| LAIDEUR, subst. fém. I. − Caractère, état de ce qui est laid. A. − [Correspond à laid I A; l'appréciation est à dominance esthétique] Laideur des bâtiments militaires, des villes; laideur de singe; banale laideur d'un mobilier; affligeante, horrible, monstrueuse laideur; laideur physique; d'une laideur repoussante. La seconde [des truandes], vieille, noire, ridée, hideuse, d'une laideur à faire tache dans la Cour des Miracles, tourna autour de Gringoire (Hugo, N.-D. Paris,1832, p. 111).Aux constructions européennes, elle [Alexandrie] a emprunté la laideur et l'uniformité, sans prendre le confortable (Du Camp, Nil,1854, p. 8).Vent neigeux, aspect sinistre et louche du ciel, laideur grelottante du paysage (Amiel, Journal,1866, p. 197): 1. Michel était un homme jeune, vigoureux et laid. Sa laideur venait d'abord d'un défaut de proportions. Il était de taille moyenne, mais les jambes étaient longues, et le buste était court et la tête massive. Aucune régularité, non plus, aucune harmonie, dans ce visage qu'on eût dit sculpté par la main réaliste et puissante d'un ouvrier du Moyen Âge : un front bas sous des cheveux châtains, durs, qui faisaient éperon au milieu, sur la peau mate; des yeux bleus, enfoncés et légèrement inégaux; un nez large; de longues lèvres...

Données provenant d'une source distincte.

Lemma calculate_db_floor_witness :
  (([1] : list R) = [] \/ rms [1] = 0 \/ 1 / 100000 <= rms [1]) /\
  -100 <= calculate_db [1].
Proof.
  assert (H : ([1] : list R) = [] \/ rms [1] = 0 \/ 1 / 100000 <= rms [1]).
  { right; right; rewrite rms_singleton; lra. }
  split; [exact H | exact (calculate_db_floor [1] H)].
Defined.




(** ** Slices *)

Lemma frame_length_pos : (0 < frame_length)%nat.
Proof. unfold frame_length; lia. Qed.

Lemma slice_length {A : Type} (a b : nat) (l : list A) :
  length (slice a b l) = Nat.min (b - a) (length l - a).
Proof. unfold slice; now rewrite length_firstn, length_skipn. Qed.

Lemma slice_slice {A : Type} (a b i j : nat) (l : list A) :
  (a + j <= b)%nat -> slice i j (slice a b l) = slice (a + i) (a + j) l.
Proof.
  intros H; unfold slice.
  rewrite skipn_firstn_comm, firstn_firstn, skipn_skipn.
  replace (Nat.min (j - i) (b - a - i)) with (a + j - (a + i))%nat by lia.
  now rewrite (Nat.add_comm i a).
Qed.

Lemma slice_all {A : Type} (b : nat) (l : list A) :
  (length l <= b)%nat -> slice 0 b l = l.
Proof.
  intros H; unfold slice; rewrite skipn_0, Nat.sub_0_r.
  now apply firstn_all2.
Qed.

Lemma slice_In {A : Type} (a b : nat) (l : list A) (x : A) :
  In x (slice a b l) -> In x l.
Proof.
  unfold slice; intros H.
  rewrite <- (firstn_skipn a l); apply in_or_app; right.
  rewrite <- (firstn_skipn (b - a) (skipn a l)); apply in_or_app; now left.
Qed.

Lemma len_arr_slice (a b : nat) (arr : ndarray) :
  len (arr_slice a b arr) = Nat.min (b - a) (len arr - a).
Proof. destruct arr; simpl; apply slice_length. Qed.

Lemma arr_slice_arr_slice (a b i j : nat) (arr : ndarray) :
  (a + j <= b)%nat ->
  arr_slice i j (arr_slice a b arr) = arr_slice (a + i) (a + j) arr.
Proof. intros H; destruct arr; simpl; f_equal; now apply slice_slice. Qed.

Lemma arr_slice_all (b : nat) (arr : ndarray) :
  (len arr <= b)%nat -> arr_slice 0 b arr = arr.
Proof. intros H; destruct arr; simpl in *; f_equal; now apply slice_all. Qed.

(** ** Frame levels *)

Lemma frame_levels_length (a : ndarray) (n : nat) :
  length (frame_levels a n) = n.
Proof. unfold frame_levels; now rewrite length_map, length_seq. Qed.

Lemma frame_levels_nth (a : ndarray) (n i : nat) :
  (i < n)%nat ->
  nth i (frame_levels a n) 0 =
  frame_level (arr_slice (i * frame_length) (i * frame_length + frame_length) a).
Proof.
  intros Hi; unfold frame_levels.
  set (f := fun i0 : nat => _).
  rewrite (nth_indep _ 0 (f 0%nat)) by (now rewrite length_map, length_seq).
  rewrite map_nth, seq_nth by assumption.
  reflexivity.
Qed.

(** The frames of a frame-aligned slice are the corresponding frames of the
    array it was cut from. *)
Lemma frame_levels_slice (a : ndarray) (n s e i : nat) :
  (e <= n)%nat -> (e * frame_length <= len a)%nat -> (s + i < e)%nat ->
  nth i (frame_levels
           (arr_slice (s * frame_length) (e * frame_length) a) (e - s)) 0 =
  nth (s + i) (frame_levels a n) 0.
Proof.
  intros Hen Hlen Hi.
  rewrite !frame_levels_nth by lia.
  rewrite arr_slice_arr_slice by nia.
  do 2 f_equal; lia.
Qed.

(** ** The two scans *)

(** The forward scan either stops on a frame above the threshold or visits
    every frame and leaves the default. *)
Lemma scan_forward_spec (th : R) (levels : list R) (i d : nat) :
  (exists k, (k < length levels)%nat /\
             scan_forward th levels i d = (i + k)%nat /\
             nth k levels 0 > th) \/
  (scan_forward th levels i d = d /\
   forall j, (j < length levels)%nat -> ~ nth j levels 0 > th).
Proof.
  revert i; induction levels as [|x rest IH]; intros i; simpl.
  - right; split; [reflexivity | intros j Hj; lia].
  - destruct (Rgt_dec x th) as [Hx | Hx].
    + left; exists 0%nat; repeat split; [lia | lia | assumption].
    + destruct (IH (S i)) as [(k & Hk & Hs & Hl) | (Hs & Hq)].
      * left; exists (S k); repeat split; [lia | lia | assumption].
      * right; split; [assumption|].
        intros [|j] Hj; [assumption | apply Hq; lia].
Qed.

Lemma scan_backward_spec (th : R) (levels : list R) (k d : nat) :
  (exists i, (i < k)%nat /\
             scan_backward th levels k d = S i /\
             nth i levels 0 > th /\
             forall j, (i < j < k)%nat -> ~ nth j levels 0 > th) \/
  (scan_backward th levels k d = d /\
   forall j, (j < k)%nat -> ~ nth j levels 0 > th).
Proof.
  induction k as [|k IH]; simpl.
  - right; split; [reflexivity | intros j Hj; lia].
  - destruct (Rgt_dec (nth k levels 0) th) as [Hx | Hx].
    + left; exists k; repeat split; [lia | assumption | intros j Hj; lia].
    + destruct IH as [(i & Hi & Hs & Hl & Hq) | (Hs & Hq)].
      * left; exists i; repeat split; [lia | assumption | assumption |].
        intros j Hj; destruct (Nat.eq_dec j k) as [-> | Hne];
          [assumption | apply Hq; lia].
      * right; split; [assumption|].
        intros j Hj; destruct (Nat.eq_dec j k) as [-> | Hne];
          [assumption | apply Hq; lia].
Qed.

(** A scan over levels that never exceed the threshold keeps its default. *)
Lemma scan_forward_quiet (th : R) (levels : list R) (i d : nat) :
  (forall j, (j < length levels)%nat -> ~ nth j levels 0 > th) ->
  scan_forward th levels i d = d.
Proof.
  intros Hq.
  destruct (scan_forward_spec th levels i d) as [(k & Hk & _ & Hl) | [Hs _]];
    [exfalso; exact (Hq k Hk Hl) | exact Hs].
Qed.

Lemma scan_backward_quiet (th : R) (levels : list R) (k d : nat) :
  (forall j, (j < k)%nat -> ~ nth j levels 0 > th) ->
  scan_backward th levels k d = d.
Proof.
  intros Hq.
  destruct (scan_backward_spec th levels k d) as [(i & Hi & _ & Hl & _) | [Hs _]];
    [exfalso; exact (Hq i Hi Hl) | exact Hs].
Qed.

(** What [start_frame] and [end_frame] can be. *)
Lemma start_frame_spec (self : trim_settings) (levels : list R) :
  ((start_frame self levels < length levels)%nat /\
   nth (start_frame self levels) levels 0 > trim_threshold_db self) \/
  (start_frame self levels = 0%nat /\
   (trim_silence_start self = false \/
    forall j, (j < length levels)%nat -> ~ nth j levels 0 > trim_threshold_db self)).
Proof.
  unfold start_frame; destruct (trim_silence_start self).
  - destruct (scan_forward_spec (trim_threshold_db self) levels 0 0)
      as [(k & Hk & Hs & Hl) | (Hs & Hq)].
    + left; rewrite Hs; simpl; now split.
    + right; split; [assumption | now right].
  - right; split; [reflexivity | now left].
Qed.
Definition set_target_time_ms (v : Z) (p : ChemicalPump) : ChemicalPump :=
  {| _id := _id p;
     _name := _name p;
     _stepper := _stepper p;
     _config := _config p;
     _status := _status p;
     _target_steps := _target_steps p;
     _target_time_ms := v;
     _time_limited := _time_limited p;
     _steps_limited := _steps_limited p;
     _mode_b_accumulated_blowdown := _mode_b_accumulated_blowdown p;
     _mode_a_was_blowing := _mode_a_was_blowing p;
     _mode_c_cycle_start := _mode_c_cycle_start p |}.

Definition set_time_limited (v : bool) (p : ChemicalPump) : ChemicalPump :=
  {| _id := _id p;
     _name := _name p;
     _stepper := _stepper p;
     _config := _config p;
     _status := _status p;
     _target_steps := _target_steps p;
     _target_time_ms := _target_time_ms p;
     _time_limited := v;
     _steps_limited := _steps_limited p;
     _mode_b_accumulated_blowdown := _mode_b_accumulated_blowdown p;
     _mode_a_was_blowing := _mode_a_was_blowing p;
     _mode_c_cycle_start := _mode_c_cycle_start p |}.

Definition set_steps_limited (v : bool) (p : ChemicalPump) : ChemicalPump :=
  {| _id := _id p;
     _name := _name p;
     _stepper := _stepper p;
     _config := _config p;
     _status := _status p;
     _target_steps := _target_steps p;
     _target_time_ms := _target_time_ms p;
     _time_limited := _time_limited p;
     _steps_limited := v;
     _mode_b_accumulated_blowdown := _mode_b_accumulated_blowdown p;
     _mode_a_was_blowing := _mode_a_was_blowing p;
     _mode_c_cycle_start := _mode_c_cycle_start p |}.

Definition set_mode_b_accumulated_blowdown (v : Z) (p : ChemicalPump) : ChemicalPump :=
  {| _id := _id p;
     _name := _name p;
     _stepper := _stepper p;
     _config := _config p;
     _status := _status p;
     _target_steps := _target_steps p;
     _target_time_ms := _target_time_ms p;
     _time_limited := _time_limited p;
     _steps_limited := _steps_limited p;
     _mode_b_accumulated_blowdown := v;
     _mode_a_was_blowing := _mode_a_was_blowing p;
     _mode_c_cycle_start := _mode_c_cycle_start p |}.

Definition set_mode_a_was_blowing (v : bool) (p : ChemicalPump) : ChemicalPump :=
  {| _id := _id p;
     _name := _name p;
     _stepper := _stepper p;
     _config := _config p;
     _status := _status p;
     _target_steps := _target_steps p;
     _target_time_ms := _target_time_ms p;
     _time_limited := _time_limited p;
     _steps_limited := _steps_limited p;
     _mode_b_accumulated_blowdown := _mode_b_accumulated_blowdown p;
     _mode_a_was_blowing := v;
     _mode_c_cycle_start := _mode_c_cycle_start p |}.

Definition set_mode_c_cycle_start (v : Z) (p : ChemicalPump) : ChemicalPump :=
  {| _id := _id p;
     _name := _name p;
     _stepper := _stepper p;
     _config := _config p;
     _status := _status p;
     _target_steps := _target_steps p;
     _target_time_ms := _target_time_ms p;
     _time_limited := _time_limited p;
     _steps_limited := _steps_limited p;
     _mode_b_accumulated_blowdown := _mode_b_accumulated_blowdown p;
     _mode_a_was_blowing := _mode_a_was_blowing p;
     _mode_c_cycle_start := v |}.

Definition cfg_set_enabled (v : bool) (cfg : pump_config_t) : pump_config_t :=
  {| cfg_enabled := v;
     cfg_name := cfg_name cfg;
     feed_mode := feed_mode cfg;
     cfg_hoa_mode := cfg_hoa_mode cfg;
     lockout_seconds := lockout_seconds cfg;
     percent_of_blowdown := percent_of_blowdown cfg;
     max_time_seconds := max_time_seconds cfg;
     percent_of_time := percent_of_time cfg;
     cycle_time_seconds := cycle_time_seconds cfg;
     time_per_contact_ms := time_per_contact_ms cfg;
     contact_divider := contact_divider cfg;
     assigned_meter := assigned_meter cfg;
     time_per_volume_ms := time_per_volume_ms cfg;
     volume_to_initiate := volume_to_initiate cfg;
     time_limit_seconds := time_limit_seconds cfg;
     steps_per_ml := steps_per_ml cfg;
     max_speed := max_speed cfg;
     acceleration := acceleration cfg;
     cfg_total_steps := cfg_total_steps cfg;
     total_runtime_sec := total_runtime_sec cfg |}.

Definition cfg_set_hoa_mode (v : hoa_mode_t) (cfg : pump_config_t) : pump_config_t :=
  {| cfg_enabled := cfg_enabled cfg;
     cfg_name := cfg_name cfg;
     feed_mode := feed_mode cfg;
     cfg_hoa_mode := v;
     lockout_seconds := lockout_seconds cfg;
     percent_of_blowdown := percent_of_blowdown cfg;
     max_time_seconds := max_time_seconds cfg;
     percent_of_time := percent_of_time cfg;
     cycle_time_seconds := cycle_time_seconds cfg;
     time_per_contact_ms := time_per_contact_ms cfg;
     contact_divider := contact_divider cfg;
     assigned_meter := assigned_meter cfg;
     time_per_volume_ms := time_per_volume_ms cfg;
     volume_to_initiate := volume_to_initiate cfg;
     time_limit_seconds := time_limit_seconds cfg;
     steps_per_ml := steps_per_ml cfg;
     max_speed := max_speed cfg;
     acceleration := acceleration cfg;
     cfg_total_steps := cfg_total_steps cfg;
     total_runtime_sec := total_runtime_sec cfg |}.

R. Bazin, Blé,1907, p. 5. − [En parlant d'un animal] Je dis que si les serins avaient la bêtise, la prétention, la laideur et la puanteur des vautours, tu serais un serin (Giraudoux, Guerre Troie,1935, II, 4, p. 112). − P. anal. [En parlant d'un son] La laideur des sons qu'il tire de son instrument ajoute à la tristesse et à la bizarrerie de cette scène (Green, Journal,1945, p. 198). B. − [Correspond à laid I B; l'appréciation est à dominance morale] Vice, mal dans toute sa laideur; laideur de la méfiance, du péché; laideur des réalités; laideur morale; laideur de ce qu'on lui propose. Tant pis pour elle, si elle ne voit pas la sottise, la laideur, de cette démarche forcée (Martin du G., J. Barois,1913, p. 273).En somme son désir d'être enchaîné, d'être frappé, trahissait, dans sa laideur, un rêve aussi poétique que, chez d'autres, le désir d'aller à Venise ou d'entretenir des danseuses (Proust, Temps retr.,1922, p. 840). II. − P. méton., au plur. ou avec un art. ou un adj. indéf. A. − [Correspond à laid I A] Chose laide. On faisait bon marché des négligences de détail, des laideurs, des fausses notes même, sous prétexte que seul l'ensemble de l'œuvre, la pensée importait (Rolland, J.-Chr., Révolte, 1907, p. 438). − [Surtout en parlant du physique d'une pers.] Les laideurs cutanées de ma narine gauche et de ma joue droite me font éviter mes connaissances (Amiel, Journal,1866, p. 152): 2. Que de choses en effet au grand avantage de la face humaine disparaissent sous la barbe : les joues appauvries, le menton fuyant, les lèvres fanées, les narines mal ouvertes, la distance du nez à la bouche, la bouche qui n'a plus de dents, le sourire qui n'a pas d'esprit. À toutes ces laideurs, dont quelques-unes sont des misères et quelques autres des ridicules, substituez une végétation épaisse et superbe qui encadre et complète le visage en continuant la chevelure, et jugez l'effet!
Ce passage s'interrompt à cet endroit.